-- WHAT YOU HAVE TO DO --
As soon as the line containing "if absent (status" appears in the material below, start returning lines exactly, and end with the line containing "found ← gets (λ s, tasks s !! id p);".

-- EXERCISE DATA --
*** Begin section ***

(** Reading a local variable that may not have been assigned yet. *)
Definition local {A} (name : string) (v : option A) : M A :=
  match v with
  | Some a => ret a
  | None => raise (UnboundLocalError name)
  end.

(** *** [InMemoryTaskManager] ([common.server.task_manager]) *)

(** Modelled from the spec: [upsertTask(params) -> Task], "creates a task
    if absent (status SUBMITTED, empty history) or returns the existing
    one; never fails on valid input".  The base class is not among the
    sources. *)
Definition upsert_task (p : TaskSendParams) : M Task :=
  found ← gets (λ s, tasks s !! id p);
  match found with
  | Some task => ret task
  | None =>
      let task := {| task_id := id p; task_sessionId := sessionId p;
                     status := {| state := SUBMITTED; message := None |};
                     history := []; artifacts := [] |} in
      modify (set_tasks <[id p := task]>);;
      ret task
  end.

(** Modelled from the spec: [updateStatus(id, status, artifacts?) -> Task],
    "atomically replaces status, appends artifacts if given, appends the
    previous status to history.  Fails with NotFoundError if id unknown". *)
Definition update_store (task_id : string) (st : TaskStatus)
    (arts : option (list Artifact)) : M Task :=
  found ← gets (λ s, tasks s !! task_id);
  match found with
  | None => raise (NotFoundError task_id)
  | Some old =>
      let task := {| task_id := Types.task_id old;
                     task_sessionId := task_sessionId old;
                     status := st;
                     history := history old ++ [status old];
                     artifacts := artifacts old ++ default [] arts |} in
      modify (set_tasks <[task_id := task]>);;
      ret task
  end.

*** End section ***
*** Begin section ***

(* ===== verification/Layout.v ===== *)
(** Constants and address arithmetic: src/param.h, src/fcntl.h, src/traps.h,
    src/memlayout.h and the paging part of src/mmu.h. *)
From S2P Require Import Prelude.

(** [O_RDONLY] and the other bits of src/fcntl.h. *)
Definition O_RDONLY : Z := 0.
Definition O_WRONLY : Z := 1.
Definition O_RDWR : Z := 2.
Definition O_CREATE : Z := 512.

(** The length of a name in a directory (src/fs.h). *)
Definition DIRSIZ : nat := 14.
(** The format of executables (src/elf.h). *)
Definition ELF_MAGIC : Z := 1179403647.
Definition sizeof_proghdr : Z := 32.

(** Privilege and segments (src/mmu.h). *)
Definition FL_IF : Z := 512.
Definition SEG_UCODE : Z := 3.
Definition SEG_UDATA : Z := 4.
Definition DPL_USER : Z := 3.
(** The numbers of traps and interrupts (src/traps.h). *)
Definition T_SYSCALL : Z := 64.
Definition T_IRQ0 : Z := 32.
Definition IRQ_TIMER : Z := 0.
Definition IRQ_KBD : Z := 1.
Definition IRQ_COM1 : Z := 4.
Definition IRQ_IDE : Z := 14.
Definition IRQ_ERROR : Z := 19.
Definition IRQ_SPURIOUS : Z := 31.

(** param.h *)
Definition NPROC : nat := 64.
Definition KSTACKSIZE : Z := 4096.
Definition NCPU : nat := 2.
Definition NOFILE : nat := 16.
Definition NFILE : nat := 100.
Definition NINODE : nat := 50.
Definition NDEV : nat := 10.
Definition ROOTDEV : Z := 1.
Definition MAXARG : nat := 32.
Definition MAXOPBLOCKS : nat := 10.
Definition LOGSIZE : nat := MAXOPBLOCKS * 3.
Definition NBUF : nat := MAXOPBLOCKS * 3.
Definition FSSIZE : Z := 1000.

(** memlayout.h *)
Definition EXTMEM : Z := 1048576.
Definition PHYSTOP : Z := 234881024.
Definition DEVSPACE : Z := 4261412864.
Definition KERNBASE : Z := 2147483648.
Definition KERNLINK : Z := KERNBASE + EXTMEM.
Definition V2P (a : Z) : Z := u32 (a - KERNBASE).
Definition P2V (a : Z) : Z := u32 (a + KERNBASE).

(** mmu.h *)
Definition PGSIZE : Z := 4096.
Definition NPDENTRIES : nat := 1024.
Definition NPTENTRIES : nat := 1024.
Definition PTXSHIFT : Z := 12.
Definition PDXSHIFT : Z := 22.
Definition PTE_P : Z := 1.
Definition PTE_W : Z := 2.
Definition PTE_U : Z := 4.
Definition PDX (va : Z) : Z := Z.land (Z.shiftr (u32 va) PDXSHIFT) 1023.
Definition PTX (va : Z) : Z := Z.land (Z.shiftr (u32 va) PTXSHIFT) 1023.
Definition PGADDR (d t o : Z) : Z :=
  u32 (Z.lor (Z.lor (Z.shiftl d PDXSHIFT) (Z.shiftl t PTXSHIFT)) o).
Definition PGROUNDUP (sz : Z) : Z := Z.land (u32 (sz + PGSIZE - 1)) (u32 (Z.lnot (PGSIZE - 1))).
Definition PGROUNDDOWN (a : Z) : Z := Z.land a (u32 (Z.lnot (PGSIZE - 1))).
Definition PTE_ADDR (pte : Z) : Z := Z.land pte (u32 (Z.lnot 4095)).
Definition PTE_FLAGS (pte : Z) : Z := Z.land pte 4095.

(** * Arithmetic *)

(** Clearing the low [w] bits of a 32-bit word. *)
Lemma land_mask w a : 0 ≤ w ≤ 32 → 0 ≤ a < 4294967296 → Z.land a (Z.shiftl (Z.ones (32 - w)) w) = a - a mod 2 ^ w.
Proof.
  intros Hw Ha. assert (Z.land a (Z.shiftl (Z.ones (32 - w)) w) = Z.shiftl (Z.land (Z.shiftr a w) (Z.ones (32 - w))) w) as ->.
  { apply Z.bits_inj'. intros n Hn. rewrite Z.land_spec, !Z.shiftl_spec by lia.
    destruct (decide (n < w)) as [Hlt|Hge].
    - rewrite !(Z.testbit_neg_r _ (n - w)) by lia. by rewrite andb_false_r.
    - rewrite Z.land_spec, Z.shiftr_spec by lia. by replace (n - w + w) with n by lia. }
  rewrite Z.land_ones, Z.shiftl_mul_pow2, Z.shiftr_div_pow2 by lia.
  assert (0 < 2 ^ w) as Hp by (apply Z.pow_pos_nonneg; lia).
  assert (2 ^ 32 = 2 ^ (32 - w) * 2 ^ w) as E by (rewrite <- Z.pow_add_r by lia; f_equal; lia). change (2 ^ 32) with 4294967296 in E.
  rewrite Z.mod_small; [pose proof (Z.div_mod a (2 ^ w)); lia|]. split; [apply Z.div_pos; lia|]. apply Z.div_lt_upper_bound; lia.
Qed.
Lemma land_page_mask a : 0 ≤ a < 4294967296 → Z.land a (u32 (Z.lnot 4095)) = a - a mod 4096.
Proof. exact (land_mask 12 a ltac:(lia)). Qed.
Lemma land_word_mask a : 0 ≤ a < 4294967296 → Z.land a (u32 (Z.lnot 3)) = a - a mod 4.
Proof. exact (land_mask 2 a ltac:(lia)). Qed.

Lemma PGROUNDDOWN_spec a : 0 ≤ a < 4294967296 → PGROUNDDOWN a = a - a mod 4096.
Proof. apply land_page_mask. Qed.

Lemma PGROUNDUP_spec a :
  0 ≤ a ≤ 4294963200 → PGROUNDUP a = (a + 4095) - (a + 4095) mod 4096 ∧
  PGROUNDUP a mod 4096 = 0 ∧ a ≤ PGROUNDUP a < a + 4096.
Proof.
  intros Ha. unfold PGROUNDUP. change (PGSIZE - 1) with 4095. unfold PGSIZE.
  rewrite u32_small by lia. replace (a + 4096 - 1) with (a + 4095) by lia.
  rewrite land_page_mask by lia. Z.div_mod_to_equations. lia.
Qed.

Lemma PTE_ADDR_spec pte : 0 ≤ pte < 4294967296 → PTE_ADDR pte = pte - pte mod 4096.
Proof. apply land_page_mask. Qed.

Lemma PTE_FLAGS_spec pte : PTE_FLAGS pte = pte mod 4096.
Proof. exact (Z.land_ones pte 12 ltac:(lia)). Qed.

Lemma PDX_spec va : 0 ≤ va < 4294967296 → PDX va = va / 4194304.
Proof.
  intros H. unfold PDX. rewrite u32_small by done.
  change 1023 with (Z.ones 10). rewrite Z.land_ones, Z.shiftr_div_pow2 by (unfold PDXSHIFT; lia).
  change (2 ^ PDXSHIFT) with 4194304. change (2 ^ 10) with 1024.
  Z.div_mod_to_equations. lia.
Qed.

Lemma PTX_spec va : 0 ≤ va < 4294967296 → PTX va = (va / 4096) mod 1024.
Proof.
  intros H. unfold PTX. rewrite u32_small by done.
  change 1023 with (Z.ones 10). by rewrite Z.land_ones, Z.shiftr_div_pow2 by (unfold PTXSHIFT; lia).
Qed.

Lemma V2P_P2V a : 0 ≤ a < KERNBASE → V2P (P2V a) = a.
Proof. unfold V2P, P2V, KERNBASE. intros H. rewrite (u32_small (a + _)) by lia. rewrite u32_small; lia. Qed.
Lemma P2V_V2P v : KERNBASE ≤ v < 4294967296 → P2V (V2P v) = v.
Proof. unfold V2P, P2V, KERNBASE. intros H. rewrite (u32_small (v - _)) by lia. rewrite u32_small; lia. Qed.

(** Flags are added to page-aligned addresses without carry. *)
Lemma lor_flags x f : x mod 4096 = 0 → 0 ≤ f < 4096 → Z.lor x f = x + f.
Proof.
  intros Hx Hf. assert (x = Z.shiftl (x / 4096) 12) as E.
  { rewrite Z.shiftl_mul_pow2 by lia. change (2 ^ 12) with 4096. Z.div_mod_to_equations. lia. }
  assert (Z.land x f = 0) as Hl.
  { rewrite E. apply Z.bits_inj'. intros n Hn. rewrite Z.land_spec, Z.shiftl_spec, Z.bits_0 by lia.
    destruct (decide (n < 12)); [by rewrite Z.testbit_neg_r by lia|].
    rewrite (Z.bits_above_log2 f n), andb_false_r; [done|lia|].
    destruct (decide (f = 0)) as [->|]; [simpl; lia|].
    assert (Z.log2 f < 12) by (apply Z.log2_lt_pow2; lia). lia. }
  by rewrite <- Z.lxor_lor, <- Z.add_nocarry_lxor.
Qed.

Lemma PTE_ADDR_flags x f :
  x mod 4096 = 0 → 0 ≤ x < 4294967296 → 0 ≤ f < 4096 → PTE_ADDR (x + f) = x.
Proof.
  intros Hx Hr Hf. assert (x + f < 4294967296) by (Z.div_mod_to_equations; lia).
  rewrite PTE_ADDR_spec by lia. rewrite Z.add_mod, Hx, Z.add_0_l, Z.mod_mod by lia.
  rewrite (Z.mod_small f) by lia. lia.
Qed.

*** End section ***

-- ANSWER BOX --
    if absent (status SUBMITTED, empty history) or returns the existing
    one; never fails on valid input".  The base class is not among the
    sources. *)
Definition upsert_task (p : TaskSendParams) : M Task :=
  found ← gets (λ s, tasks s !! id p);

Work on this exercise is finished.